Entonces; tratamos de acceder a una experiencia espiritual que nos inspire y nos de sentido en la vida. Tratamos a través de nuestras acciones y conductas que esa experiencia crezca en nosotros y en nuestro alrededor. Tratamos de expresar esa experiencia espiritual en acciones transformadoras de las estructuras violentas de la sociedad. Tratamos de ser coherentes y llevar un estilo de vida y una metodología de acción basada en la no-violencia activa y creativa.

Un espacio como este, en que nos reunimos gente diversa que sufrimos la violencia de la sociedad y nos comprometemos con los derechos de los oprimidos y los discriminados, es un espacio precioso, de alto valor moral y su misma existencia es una esperanza. No se como puedo aportar, salvo comentarles lo que hacemos y poner a disposición los procedimientos espirituales y psicológicos que estudio y que practico, para ayudar a la reconciliación, al encuentro y a la acción coherente.

Decía que para nosotros la no-violencia, más que una táctica es un estilo de vida. Nos parece que el sistema, la organización social actual está basada en la violencia; los ejércitos, los estados, las formas económicas, educativas, las tradiciones, tienen el síndrome de la violencia. Esto se debe a que venimos de un proceso histórico en que vamos dando pasos evolutivos. Nos vamos superando, pero quedan todavía en nuestros códigos culturales la validación de una violencia que ya no puede coexistir con el ser humano actual. El nivel tecnológico alcanzado está facilitando la aparición de una conciencia planetaria y universalista, pero también una capacidad de destrucción y depredación ecológica que pone en peligro a la humanidad.

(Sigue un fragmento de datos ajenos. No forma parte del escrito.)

(** The service object that [deployWebhookService] hands to
    [util.CreateOrUpdateService]. *)
Definition webhookService (ns name : string) (port : Z) : v1.Service :=
  let selectorLabels := [("name", name)] in
  {| v1.ObjectMeta :=
       {| metav1.Namespace := ns;
          metav1.Name := name;
          metav1.Labels := selectorLabels |};
     v1.Selector := selectorLabels;
     v1.Ports :=
       [ {| v1.Name := "http";
            v1.Protocol := "TCP";
            v1.Port := 443;
            v1.TargetPort := port |} ] |}.

(** The path a webhook of the configuration sends its requests to. *)
Definition advertisedPath (hook : ar_v1.ValidatingWebhook) : option string :=
  match ar_v1.Service (ar_v1.ClientConfig hook) with
  | Some ref => ar_v1.Path ref
  | None => None
  end.

(** Text without a dash. *)
Definition dashFree (s : string) : bool :=
  allBytes (fun c => negb (Ascii.eqb c "-"%char)) s.

(** Counting the calls of a trace. *)
Definition isCleanup (e : Event) : bool :=
  match e with
  | CleanupCall _ => true
  | _ => false
  end.

Definition isValidate (e : Event) : bool :=
  match e with
  | ValidateCall _ => true
  | _ => false
  end.

Definition cleanups (events : list Event) : nat :=
  List.length (filter isCleanup events).

Definition validations (events : list Event) : nat :=
  List.length (filter isValidate events).

(** A world in which the next context is fresh: every live context was
    handed out before. *)
Definition freshNext (w : World) : Prop :=
  Forall (fun id => id < nextContext w) (liveContexts w).

Section Serving.
Context {C : Collaborators}.

(** The requests of a list handled one after the other, as a server
    that takes one request at a time does. *)
Fixpoint handleAll (v : accountValidatingController)
  (requests : list (Context_ * admission.Request))
  : State World (list admission.Response) :=
  match requests with
  | [] => ret []
  | (ctx, req) :: rest =>
      response <- Handle v ctx req ;;
      responses <- handleAll v rest ;;
      ret (response :: responses)
  end.

End Serving.

(** An identity written with capital letters in its group, and the
    registry with the one registration of it. *)
Definition capitalKind : GroupVersionKind :=
  {| Group := "Spinnaker.Armory.IO"; Version := "v1alpha2";
     Kind := "SpinnakerAccount" |}.

Definition capitalRegistry : list (registration string) :=
  @Register string byteRunes capitalKind "spinnakeraccounts"
    "accountValidatingController" [].
(* ================================================================== *)
(** * Properties *)
(* ================================================================== *)

(** ** Replacing dots by dashes *)

Section ReplaceDots.
Context {U : Unicode}.

Lemma Index_dot_here (s : string) :
  Index (String "."%char s) "." = Some 0.
Proof.
  simpl. destruct s; reflexivity.
Qed.

Lemma prefix_dot_other (c : ascii) (s : string) :
  c <> "."%char -> String.prefix "." (String c s) = false.
Proof.
  intros Hc.
  change (String.prefix "." (String c s))
    with (if ascii_dec "."%char c then String.prefix "" s else false).
  destruct (ascii_dec "."%char c) as [E | _]; [congruence | reflexivity].
Qed.

Lemma Index_dot_other (c : ascii) (s : string) :
  c <> "."%char ->
  Index (String c s) "." = option_map S (Index s ".").
Proof.
  intros Hc.
  change (Index (String c s) ".")
    with (if String.prefix "." (String c s) then Some 0
          else option_map S (Index s ".")).
  now rewrite prefix_dot_other.
Qed.

Lemma countFrom_dot_here (s : string) :
  countFrom 0 (String "."%char s) "." = S (countFrom 0 s ".").
Proof.
  simpl. destruct s; reflexivity.
Qed.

Desde el punto de vista ético, combatir un sistema violento desde la violencia es una incoherencia y te convierte en aquello que tratas de cambiar. Desde un punto de vista práctico, ha quedado claro que las revoluciones que utilizan la violencia no han transformado el sistema en su raíz y contrariamente lo han fortalecido. El sistema es la violencia, así que cambiarlo con esa metodología es apagar el fuego con bencina.

Nosotros convivimos con quienes creen que la no-violencia es sólo una táctica, pero aspiramos a que esa actitud progrese hasta convertirse en un estilo de vida común para la construcción del futuro.
Repetir que la humanidad requiere el desarme nuclear mundial, el retiro de las tropas invasoras de los territorios ocupados, el desarme progresivo y proporcional entre los países limítrofes, la firma de tratados de paz permanentes que resuelvan todos los conflictos históricos pendientes, no es una tarea inútil; por el contrario es enrostrarles a los poderes actuales que no han sido capaces de hacer lo mínimo, y por ello es que prescindiremos de sus servicios para la construcción de la nueva sociedad.

Sintetizando diría que el intento de muchos humanistas hoy es, acceder a una experiencia espiritual que nos muestre lo esencial y trascendente del ser humano, modificar nuestra conducta hacia un estilo de vida no-violento, y transformar la sociedad, partiendo de nosotros mismos y junto a quienes están más cercanos. Además de coordinarnos con otros que están en búsquedas similares para fortalecernos y animarnos.